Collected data
(* ===== verification/RbIter.v ===== *)
(** Walking a tree: rb_first, rb_last, rb_next, rb_prev, the post-order walk
    and rb_replace_node (src/src/rbtree.c), as functions of the in-order and
    post-order sequences of the tree that the memory represents. *)
From Stdlib Require Import ZArith Lia.
From stdpp Require Import base tactics option list numbers gmap.
From S2P Require Import Prelude RbTree RbSpec RbRep RbAug RbUnlink.

Local Open Scope Z_scope.

(** The element of a sequence that a C function returns, NULL at its end. *)
Definition first_of (l : list Z) : Z := default NULL (head l).
Definition last_of (l : list Z) : Z := default NULL (last l).

(** The order rb_next_postorder promises: children before their parent. *)
Fixpoint postorder (t : tree) : list Z :=
  match t with E => [] | T _ l a r => postorder l ++ postorder r ++ [a] end.
Fixpoint post_rest (k : ctx) : list Z :=
  match k with
  | [] => []
  | FL _ a r :: k => postorder r ++ a :: post_rest k
  | FR _ _ a :: k => a :: post_rest k
  end.
Fixpoint post_before (k : ctx) : list Z :=
  match k with
  | [] => []
  | FL _ _ _ :: k => post_before k
  | FR _ l _ :: k => post_before k ++ postorder l
  end.

Lemma postorder_plug k t : postorder (plug k t) = post_before k ++ postorder t ++ post_rest k.
Proof.
  revert t. induction k as [|[c a r|c l a] k IH]; intros t; simpl.
  - by rewrite app_nil_r.
  - rewrite IH. simpl. by rewrite <- !app_assoc.
  - rewrite IH. simpl. by rewrite <- !app_assoc.
Qed.

Lemma first_of_app l1 l2 : l1 ≠ [] → first_of (l1 ++ l2) = first_of l1.
Proof. by destruct l1. Qed.
Lemma last_of_app l1 l2 : l2 ≠ [] → last_of (l1 ++ l2) = last_of l2.
Proof.
  intros H. unfold last_of. rewrite last_app.
  destruct (last l2) eqn:E; [done|]. by apply last_None in E.
Qed.
Lemma inorder_ne c l a r : inorder (T c l a r) ≠ [].
Proof. simpl. by destruct (inorder l). Qed.
Lemma postorder_ne c l a r : postorder (T c l a r) ≠ [].
Proof. simpl. by destruct (postorder l), (postorder r). Qed.

Lemma first_of_left c l a r :
  first_of (inorder (T c l a r)) = match l with E => a | _ => first_of (inorder l) end.
Proof. destruct l as [|c' l' a' r']; [done|]. apply first_of_app, (inorder_ne c' l' a' r'). Qed.
Lemma last_of_right c l a r :
  last_of (inorder (T c l a r)) = match r with E => a | _ => last_of (inorder r) end.
Proof.
  destruct r as [|c' l' a' r']; simpl; rewrite last_of_app by done.
  - done.
  - change (a :: inorder l' ++ a' :: inorder r') with ([a] ++ inorder (T c' l' a' r')).
    apply last_of_app, (inorder_ne c' l' a' r').
Qed.

Lemma length_postorder t : length (postorder t) = length (inorder t).
Proof. induction t; simpl; rewrite ?length_app; simpl; lia. Qed.

(** ** Going down *)

Lemma go_left_wp fuel m p c l a r root :
  (length (inorder (T c l a r)) ≤ fuel)%nat → rep m p (T c l a r) →
  wp (go_left fuel a)
     (λ v s, v = first_of (inorder (T c l a r)) ∧ s = RbState m root) (RbState m root).
Proof.
  revert p c l a r. induction fuel as [|fuel IH]; intros p c l a r Hf Hr.
  { simpl in Hf. rewrite length_app in Hf. simpl in Hf. lia. }
  simpl in Hr. destruct Hr as ([Ha ?] & Hm & Hl & Hr).
  rewrite first_of_left. simpl. rb_run. destruct l as [|lc ll la lr].
  - rb_run. done.
  - simpl in Hl. pose proof Hl as ([Hla _] & _). simpl ptr.
    rewrite (proj2 (Z.eqb_neq _ _) Hla). simpl.
    eapply IH; [|exact Hl]. revert Hf. cbn [inorder]. rewrite !length_app.
    simpl. rewrite ?length_app. simpl. lia.
Qed.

#### [What you should do]
All that is wanted is an exact copy of the lines above from the one with "Fixpoint post_before (k" through the one with "Lemma first_of_left c", with both ends included.

#### [Expected answer]
Fixpoint post_before (k : ctx) : list Z :=
  match k with
  | [] => []
  | FL _ _ _ :: k => post_before k
  | FR _ l _ :: k => post_before k ++ postorder l
  end.

Lemma postorder_plug k t : postorder (plug k t) = post_before k ++ postorder t ++ post_rest k.
Proof.
  revert t. induction k as [|[c a r|c l a] k IH]; intros t; simpl.
  - by rewrite app_nil_r.
  - rewrite IH. simpl. by rewrite <- !app_assoc.
  - rewrite IH. simpl. by rewrite <- !app_assoc.
Qed.

Lemma first_of_app l1 l2 : l1 ≠ [] → first_of (l1 ++ l2) = first_of l1.
Proof. by destruct l1. Qed.
Lemma last_of_app l1 l2 : l2 ≠ [] → last_of (l1 ++ l2) = last_of l2.
Proof.
  intros H. unfold last_of. rewrite last_app.
  destruct (last l2) eqn:E; [done|]. by apply last_None in E.
Qed.
Lemma inorder_ne c l a r : inorder (T c l a r) ≠ [].
Proof. simpl. by destruct (inorder l). Qed.
Lemma postorder_ne c l a r : postorder (T c l a r) ≠ [].
Proof. simpl. by destruct (postorder l), (postorder r). Qed.

Lemma first_of_left c l a r :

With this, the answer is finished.